Soil microbes are playing important roles for nutrient cycling in terrestrial ecosystem and impacts on global environments. Soil microbial biomass works as driving force for dynamics of plant nutrients in crop production.
Chloroform-fumigation method was modified to determine microbial biomass carbon and nitrogen in wet paddy field,
together with soil ATP to find influences of long-term fertilization and flooding. Adenylate energy charge showed
adaptation of microbes in paddy soil for anaerobic conditions and higher resilience than those in upland soils. Slowrelease fertilizer applied to 4 types of paddy soils did not change phospholipid fatty acid compositions of soil microbes as compared to urea application.

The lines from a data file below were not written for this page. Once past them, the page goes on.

(** ** Login *)

Definition authenticated (db : DB) (email password : string) (u : Users.row) : Prop :=
  exists c, u ∈ users db /\ Users.email u = email /\ Users.account_status u = UserStatusActive /\
    c ∈ user_credentials db /\ Credentials.user_id c = Users.id u /\
    bcrypt_compare (Credentials.password_hash c) password = Ok tt.

Lemma authenticate_inv ctx cmd w w' user :
  authenticate ctx cmd w = (w', Ok user) ->
  exists email u, NewEmail (LoginCommand.Email cmd) = Ok email /\
    authenticated (cur_db ctx w) (Email.value email) (LoginCommand.Password cmd) u /\
    user_row user u /\ cur_db ctx w' = cur_db ctx w.
Proof.
  unfold authenticate. intros H. step H w1 email He. unfold liftM in He. injection He as -> He.
  step H w2 u Hu. apply user_GetByEmail_inv in Hu as (r & Hr & Hem & Hrow & Hc).
  assert (Hid := Hrow). destruct Hid as (Hid & _ & Hst & _).
  destruct (CanLogin (User.Status u)) eqn:El; [|done]. simpl in H.
  step H w3 c Hcr. apply credential_GetByUserID_inv in Hcr as (rc & Hrc & Hrid & -> & Hc3).
  destruct (VerifyPassword _ _) as [[]|] eqn:Ev; [|done]. unfold retM in H. simplify_eq.
  exists email, r. split; [done|]. split; [|split; congruence].
  exists rc. apply String.eqb_eq in El. rewrite <- Hc. repeat split; try done; congruence.
Qed.

(** The session that is returned carries the id of the row that was stored. *)
Lemma session_Upsert_inv ctx se w w' se' :
  SessionRepository.Upsert ctx se w = (w', Ok se') ->
  Session.RefreshTokenHash se' = Session.RefreshTokenHash se /\
  Session.ExpiredAt se' = Session.ExpiredAt se /\
  exists r, r ∈ user_sessions (cur_db ctx w') /\ Sessions.id r = Session.ID se' /\
    Sessions.user_id r = Session.UserID se /\
    Sessions.device_id r = Session.DeviceID se /\
    Sessions.refresh_token_hash r = Session.RefreshTokenHash se /\
    Sessions.session_status r = Session.SessionStatus se /\ Sessions.revoked_at r = None /\
    Sessions.expires_at r = pg_time (Session.ExpiredAt se).
Proof.
  unfold SessionRepository.Upsert, SessionRepository.queryUpsertSession.
  intros (now & sq & r & rest & Hf & Hs & _)%QueryRow_dml.
  assert (Hse : Session.RefreshTokenHash se' = Session.RefreshTokenHash se /\
                Session.ExpiredAt se' = Session.ExpiredAt se).
  { unfold SessionRepository.scan_stored, next, bindR, finish in Hs.
    repeat case_match; by simplify_eq. }
  assert (Hid : forall x, SessionRepository.scan_stored se (map (Sessions.column x) ["id"; "created_at"; "updated_at"]) = Ok se' ->
    Sessions.id x = Session.ID se').
  { intros x Hx. by injection Hx as <-. }
  destruct Hse as [H1 H2]. split; [done|]. split; [done|]. revert Hf.
  set (p := fun s0 => _ && _). destruct (where_ p (user_sessions (cur_db ctx w))) as [|old l] eqn:Ew;
    intros [= _ <- Hr _]; rewrite <- Hr in Hs; apply Hid in Hs.
  - eexists. split; [simpl; apply elem_of_app; right; left|]. done.
  - assert (Hold : old ∈ user_sessions (cur_db ctx w) /\ p old = true)
      by (apply elem_of_where; rewrite Ew; left).
    destruct Hold as [Hin Hp]. eexists. split.
    + simpl. apply elem_of_update_where. exists old. rewrite Hp. split; [done|reflexivity].
    + unfold p in Hp. apply andb_true_iff in Hp as [Hu Hd]. apply Z.eqb_eq in Hu, Hd. done.
Qed.

(** What a successful login found, stored and issued. *)
Lemma Login_inv s ctx cmd w w' out :
  Login s ctx cmd w = (w', Ok out) ->
  exists email user u r, NewEmail (LoginCommand.Email cmd) = Ok email /\
    authenticated (cur_db ctx w) (Email.value email) (LoginCommand.Password cmd) u /\ user_row user u /\
    (r ∈ user_sessions (cur_db ctx w') /\ Sessions.user_id r = Users.id u /\
     Sessions.refresh_token_hash r = HashToken (RefreshToken_ out) /\
     Sessions.session_status r = "active" /\ Sessions.revoked_at r = None /\
     Sessions.expires_at r = pg_time (RefreshTokenExpiresAt out)) /\
    exists wa wb : World R, GenerateAccessToken (authManager s) (Users.id u) (Email.value (User.Email user))
      (User.UserType user) (FormatInt (Sessions.id r)) (FormatInt (Sessions.device_id r)) wa =
      (wb, Ok (AccessToken out, AccessTokenExpiresAt out)).
Proof.
  unfold Login. intros H. step H w1 user Ha.
  apply authenticate_inv in Ha as (email & u & He & Hau & Hrow & _).
  step H w2 now Hn. step H w3 device Hd. step H w4 old Ho. step H w5 x Hx.
  step H w6 tok Ht. step H w7 se Hse. step H w8 acc Hacc. step H w9 y Hy.
  unfold retM in H. simplify_eq/=. apply session_Upsert_inv in Hse as (Hh & Hex & r & Hr & Hid & Hu & Hdv & Hrest).
  assert (Hgen := Hacc). frame (cur_db (R:=R) ctx) Hacc. frame (cur_db (R:=R) ctx) Hy.
  assert (Hru := Hrow). destruct Hru as [Hru _]. simpl in *.
  exists email, user, u, r. rewrite Hy, Hacc, Hex, Hu, Hru. split; [done|]. split; [done|]. split; [done|].
  split; [done|]. exists w7, w8. rewrite <- Hid, <- Hdv, Hru in Hgen. by destruct acc.
Qed.


(** The limit on devices is not enforced: [Login] behaves in the same way for
    every value of [MaxDevicesPerUser], because the repository answers an unknown
    fingerprint with a pointer to an empty device, which the test [existDevice ==
    nil] does not catch. *)
Theorem device_limit_unused tm a rp max1 max2 ttl ctx cmd w :
  Login (mkAuthService tm a rp (mkDevicePolicy max1 ttl)) ctx cmd w =
  Login (mkAuthService tm a rp (mkDevicePolicy max2 ttl)) ctx cmd w.
Proof.
  unfold Login. apply bindM_cong; [done|]. intros user w1 _. apply bindM_cong; [done|].
  intros now w2 _. apply bindM_cong; [|done].
  unfold upsert_device. apply bindM_cong; [done|]. intros l w3 _. apply bindM_cong; [done|].
  intros [d|] w4 Hf; [done|]. by apply GetByFingerprint_not_nil in Hf.
Qed.

(** ** Refresh tokens *)

Lemma inject_tx ctx : ExtractTx (inject ctx) = true.
Proof. done. Qed.
Lemma cur_begun ctx w : cur_db (inject ctx) (begun w) = w_db w.
Proof. done. Qed.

Elevated CO2 concentration increased soil microbial biomass C in paddy soil along with rice growth, but did not microbial biomass N except in surface soil at harvesting time. Elevated CO2 concentration also increased CH4 emission from paddy field. Application of steel-making slag reduced CH4 emission and increased rice yield in Vietnamese paddy fields. Water-saving rice cropping also reduced CH4 emission and not changed rice yield and N2O emission in Indian paddy fields. Salinity tolerant cyanobacteria were isolated under water stress conditions in arid soil in Inner-Mongolia and Uzbekistan, showing plant growth resistance under saline conditions.